WORK INSTRUCTION: Every line of the data below that holds the string "items" needs to be reported.

[RECORDS SHOWN — start]

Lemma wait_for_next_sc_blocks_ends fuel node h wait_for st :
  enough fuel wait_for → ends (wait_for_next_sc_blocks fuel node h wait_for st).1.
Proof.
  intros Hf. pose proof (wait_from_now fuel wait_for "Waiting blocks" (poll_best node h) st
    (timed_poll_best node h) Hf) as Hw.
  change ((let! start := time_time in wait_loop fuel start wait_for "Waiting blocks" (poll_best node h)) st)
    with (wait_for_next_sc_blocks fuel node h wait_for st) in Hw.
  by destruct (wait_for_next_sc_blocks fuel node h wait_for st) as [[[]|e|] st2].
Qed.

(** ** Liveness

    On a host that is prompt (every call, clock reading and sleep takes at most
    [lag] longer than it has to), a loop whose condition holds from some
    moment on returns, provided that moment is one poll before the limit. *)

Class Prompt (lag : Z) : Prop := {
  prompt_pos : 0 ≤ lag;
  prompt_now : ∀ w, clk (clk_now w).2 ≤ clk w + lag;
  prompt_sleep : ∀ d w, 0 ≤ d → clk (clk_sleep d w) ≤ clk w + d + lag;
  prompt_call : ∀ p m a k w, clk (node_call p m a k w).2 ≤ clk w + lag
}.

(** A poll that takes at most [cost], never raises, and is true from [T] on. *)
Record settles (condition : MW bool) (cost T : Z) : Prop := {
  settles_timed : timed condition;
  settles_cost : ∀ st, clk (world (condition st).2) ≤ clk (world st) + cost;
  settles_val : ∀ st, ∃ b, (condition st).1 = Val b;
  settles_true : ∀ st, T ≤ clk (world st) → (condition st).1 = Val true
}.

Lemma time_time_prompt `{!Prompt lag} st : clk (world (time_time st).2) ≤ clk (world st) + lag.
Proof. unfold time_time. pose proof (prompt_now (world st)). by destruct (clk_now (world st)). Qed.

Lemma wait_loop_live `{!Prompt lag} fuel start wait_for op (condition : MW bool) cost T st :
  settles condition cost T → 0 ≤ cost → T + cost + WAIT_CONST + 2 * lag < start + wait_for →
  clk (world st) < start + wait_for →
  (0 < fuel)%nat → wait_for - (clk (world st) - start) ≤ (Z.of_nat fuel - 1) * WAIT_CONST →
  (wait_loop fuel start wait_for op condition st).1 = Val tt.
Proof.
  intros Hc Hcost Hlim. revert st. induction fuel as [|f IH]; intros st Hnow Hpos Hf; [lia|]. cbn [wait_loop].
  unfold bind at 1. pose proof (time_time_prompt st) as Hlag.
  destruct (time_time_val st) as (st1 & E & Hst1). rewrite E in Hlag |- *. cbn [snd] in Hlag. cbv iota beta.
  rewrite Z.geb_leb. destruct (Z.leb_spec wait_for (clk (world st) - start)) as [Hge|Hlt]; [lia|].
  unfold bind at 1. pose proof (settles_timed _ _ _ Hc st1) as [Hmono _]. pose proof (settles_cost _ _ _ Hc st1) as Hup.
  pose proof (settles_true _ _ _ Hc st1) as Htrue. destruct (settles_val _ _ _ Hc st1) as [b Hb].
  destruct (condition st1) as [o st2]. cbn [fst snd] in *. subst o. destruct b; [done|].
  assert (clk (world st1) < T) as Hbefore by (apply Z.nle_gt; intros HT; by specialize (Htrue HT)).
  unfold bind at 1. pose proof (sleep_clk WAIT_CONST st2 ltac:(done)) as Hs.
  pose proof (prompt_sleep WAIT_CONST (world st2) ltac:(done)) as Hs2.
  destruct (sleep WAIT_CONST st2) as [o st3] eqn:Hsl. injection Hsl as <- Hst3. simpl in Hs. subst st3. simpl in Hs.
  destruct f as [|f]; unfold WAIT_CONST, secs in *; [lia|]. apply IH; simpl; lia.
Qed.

[RECORDS SHOWN — finish]
[RECORDS SHOWN — start]

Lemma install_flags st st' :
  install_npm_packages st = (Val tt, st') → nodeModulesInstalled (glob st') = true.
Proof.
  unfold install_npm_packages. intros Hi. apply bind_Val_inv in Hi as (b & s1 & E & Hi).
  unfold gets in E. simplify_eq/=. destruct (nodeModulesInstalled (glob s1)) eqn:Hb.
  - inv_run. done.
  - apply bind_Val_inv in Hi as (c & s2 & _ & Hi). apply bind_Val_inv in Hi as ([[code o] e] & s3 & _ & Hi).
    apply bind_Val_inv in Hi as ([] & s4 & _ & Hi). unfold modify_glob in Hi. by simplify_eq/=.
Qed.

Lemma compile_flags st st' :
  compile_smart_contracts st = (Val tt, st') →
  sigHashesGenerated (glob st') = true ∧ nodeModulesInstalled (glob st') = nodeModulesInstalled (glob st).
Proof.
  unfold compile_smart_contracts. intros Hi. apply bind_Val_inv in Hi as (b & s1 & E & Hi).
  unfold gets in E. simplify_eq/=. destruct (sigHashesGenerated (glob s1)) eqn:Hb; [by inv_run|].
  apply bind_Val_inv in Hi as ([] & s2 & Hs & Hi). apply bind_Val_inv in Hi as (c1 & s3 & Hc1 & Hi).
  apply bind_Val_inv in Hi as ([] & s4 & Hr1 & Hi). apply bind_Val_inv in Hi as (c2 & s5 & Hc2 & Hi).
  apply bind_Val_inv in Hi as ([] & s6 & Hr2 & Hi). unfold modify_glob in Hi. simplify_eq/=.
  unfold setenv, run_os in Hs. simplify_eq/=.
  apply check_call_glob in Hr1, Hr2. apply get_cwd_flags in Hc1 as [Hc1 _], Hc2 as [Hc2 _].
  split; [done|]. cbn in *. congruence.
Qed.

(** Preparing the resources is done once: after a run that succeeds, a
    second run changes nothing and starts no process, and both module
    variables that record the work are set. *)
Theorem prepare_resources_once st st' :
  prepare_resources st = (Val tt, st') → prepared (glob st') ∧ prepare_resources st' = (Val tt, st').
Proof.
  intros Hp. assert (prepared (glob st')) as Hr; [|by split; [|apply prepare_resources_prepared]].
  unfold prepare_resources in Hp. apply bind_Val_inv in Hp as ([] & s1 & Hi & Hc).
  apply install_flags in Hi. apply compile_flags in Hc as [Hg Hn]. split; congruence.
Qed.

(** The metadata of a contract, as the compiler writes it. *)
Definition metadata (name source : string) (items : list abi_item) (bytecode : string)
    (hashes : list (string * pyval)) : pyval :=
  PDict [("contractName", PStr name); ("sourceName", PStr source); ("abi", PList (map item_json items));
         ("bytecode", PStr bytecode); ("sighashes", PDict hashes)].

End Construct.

[RECORDS SHOWN — finish]

SOLVED PROBLEM:
Definition metadata (name source : string) (items : list abi_item) (bytecode : string)
  PDict [("contractName", PStr name); ("sourceName", PStr source); ("abi", PList (map item_json items));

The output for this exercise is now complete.